About:

Sansuicorner is a site dedicated to Sansui equipment from 1965 to 1985.

I am an electronics technician with over 35 years experience repairing and modifying Sansui and other hifi equipment. My first memories with regards to Sansui equipment go back to the early 1970-ies, when my father and I visited a hifi shop in The Hague and my father pointed at Sansui equipment, saying: “that is some very fine equipment!”

This site represents my passion for Sansui and other fine equipment from that era.

Contact: evasc2507 ‘at’ gmail.com

Repairwork:

Time and again clients ask me to look at an amplifier or other device that they have recently bought via internet which has only played for a very short time before starting to show all kinds of trouble. It seems there is an increasing lack of knowledge about how to service and repair this equipment properly, or worse still, a declining will to invest in a proper repair.

Both these tendencies have resulted in a shocking amount of essentially defective equipment being ‘dumped’ on various internet sites.

Wanting to ‘save’ this beautiful equipment is labourintensive as well as satisfying, both for me as well as for the owner. Listening to an amplifier that has been repaired, overhauled, serviced and adjusted to perfection is a revelation and a pure joy.

The amount of work and dedication I put into most units would add up to an astronomical bill, if I would do this commercially, which is why I have chosen to not take that approach and keep it as a hobby. Still clients have to be prepared to do an investment that can be as high or even higher than the purchase price of the unit.

This means I do this aside from my daytime job and therefore I work neither quickly, nor do I turnover a lot of units per year. What I do, I want to do properly, or not at all.

Sales:

Occasionally, units come for sale, either one of my own collection, simply because I want to create some room or want to buy something else, or a customer wants me to sell a unit for hem/her.

Me:

Frank Speet, electronics technician for over 40 years, I built my first amplifier at the age of 13.

I have owned quite a number of amplifiers, tuners and receivers, some I have sold, others I have kept for longer, but the models I will probably never sell are: AU20000 / AU9900 / TU9900 / BA3000 / AU919 / AU707 / AU719 / AU517 / AU317 / AU217 / AU222, a range of tuners and a model 210 receiver.
Over the years I have serviced pretty much anything that can be regarded as audio equipment, but my main passion lies with Sansui equipment.

My philosophy:

Repairing is one thing, making an audio amplifier sound as good as it possibly can is another. Fundamental choices have to be made to reach the kind of perfection that would have the approval of Mr. Kikuchi, founder of Sansui. One of those choices is that at least in the signal path, I always use Japanese transistors for a Japanese amplifier, American transistors for an American amplifier, and so on. The unit might work ok when an alternative of different origin is put in, it just doen’t ‘feel’ right. Therefore I take the ‘holistic’ approach, not only paying attention to the purely technical aspects of servicing/repairing/modifying a unit, but wanting to honor the unit for both its technical and musical qualities.

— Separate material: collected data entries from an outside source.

(* ===== verification/AccountSteps.v ===== *)
(** * What the account tables go through

    [astep] is one committed transaction or statement of the accounts and memberships components, in
    any order: sign-ins, logouts, password changes, membership changes, credentials, the identity
    provider's events and the installer's.  [keeps] is how a statement is shown to keep a relation
    between the tables before and after it. *)
From Stdlib Require Import ZArith Lia Ascii String.
From stdpp Require Import base gmap sets strings list sorting.
From S2P Require Import Prelude.
From S2P Require Import Regex.
From S2P Require Import Text.
From S2P Require Import Frame.
From S2P Require Import Permissions.
From S2P Require Import Store.
From S2P Require Import TenantAccess.
From S2P Require Import Accounts.
From S2P Require Import Memberships.

(** ** Steps *)

(** What a step says about itself; [Quiet] for most. *)
Inductive Label : Type :=
| Quiet
| Inserted (token : string) (x : Session) (password : string)
| Confirmed (token : string) (x : Session)
| Purged
| Fenced (provider sid : string) (until : time)
| Swept (provider sid : string)
| Event (p : SyncPayload)
| Directory
| Installer.

Section Steps.
Context (sha_hex : string -> string).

Reliability is an aspect I take as more important than sound quality. This may seem strange, working on a piece of audio equipment, but first of all, one has to be in a relaxed state of mind in order to fully enjoy listening to music. This can only be achieved when the equipment as such is reliable to the point where even the slightest possibility of a unit breaking down simply does not exist in your mind anymore.

Sansui Electric Co. was founded in 1947 in Tokyo Japan.

Started as a transformer manufacturer, Sansui produced various audio products for more than fifty years. In its heydays, somewhere between the late 1970’s and the mid 1980’s, Sansui was well known brand all over the world.

The name “Sansui” means “Mountain and Water.” The implicit appreciation of “Sansui” goes back more than a thousand years to the ancient China. That was black ink drawings which depict nature, such as trees, rocks, and streams.

According to Ch’eng Hsi:

Shan shui painting is a kind of painting which goes against the common definition of what a painting is. Shan shui painting refutes color, light and shadow and personal brush work. Shan shui painting is not an open window for the viewer’s eye, it is an object for the viewer’s mind. Shan shui painting is more like a vehicle of philosophy.

A Japanese Zen monk named Sesshu who was eager to learn this technique went to China in the Ming dynasty period. After several years of visit, he came back to Japan and developed his own version of “Sansui” drawing. Sesshu tried to mix his Zen philosophy into the simplicity of “Sansui” drawing. He passed away at the age of 83 in 1503 leaving many master pieces and left fundamental influences on Japanese culture. The meaning of strength and simplicity in black and white is far beyond the level of just drawing techniques. Almost all ancient Japanese culture has been somehow influenced by this philosophy.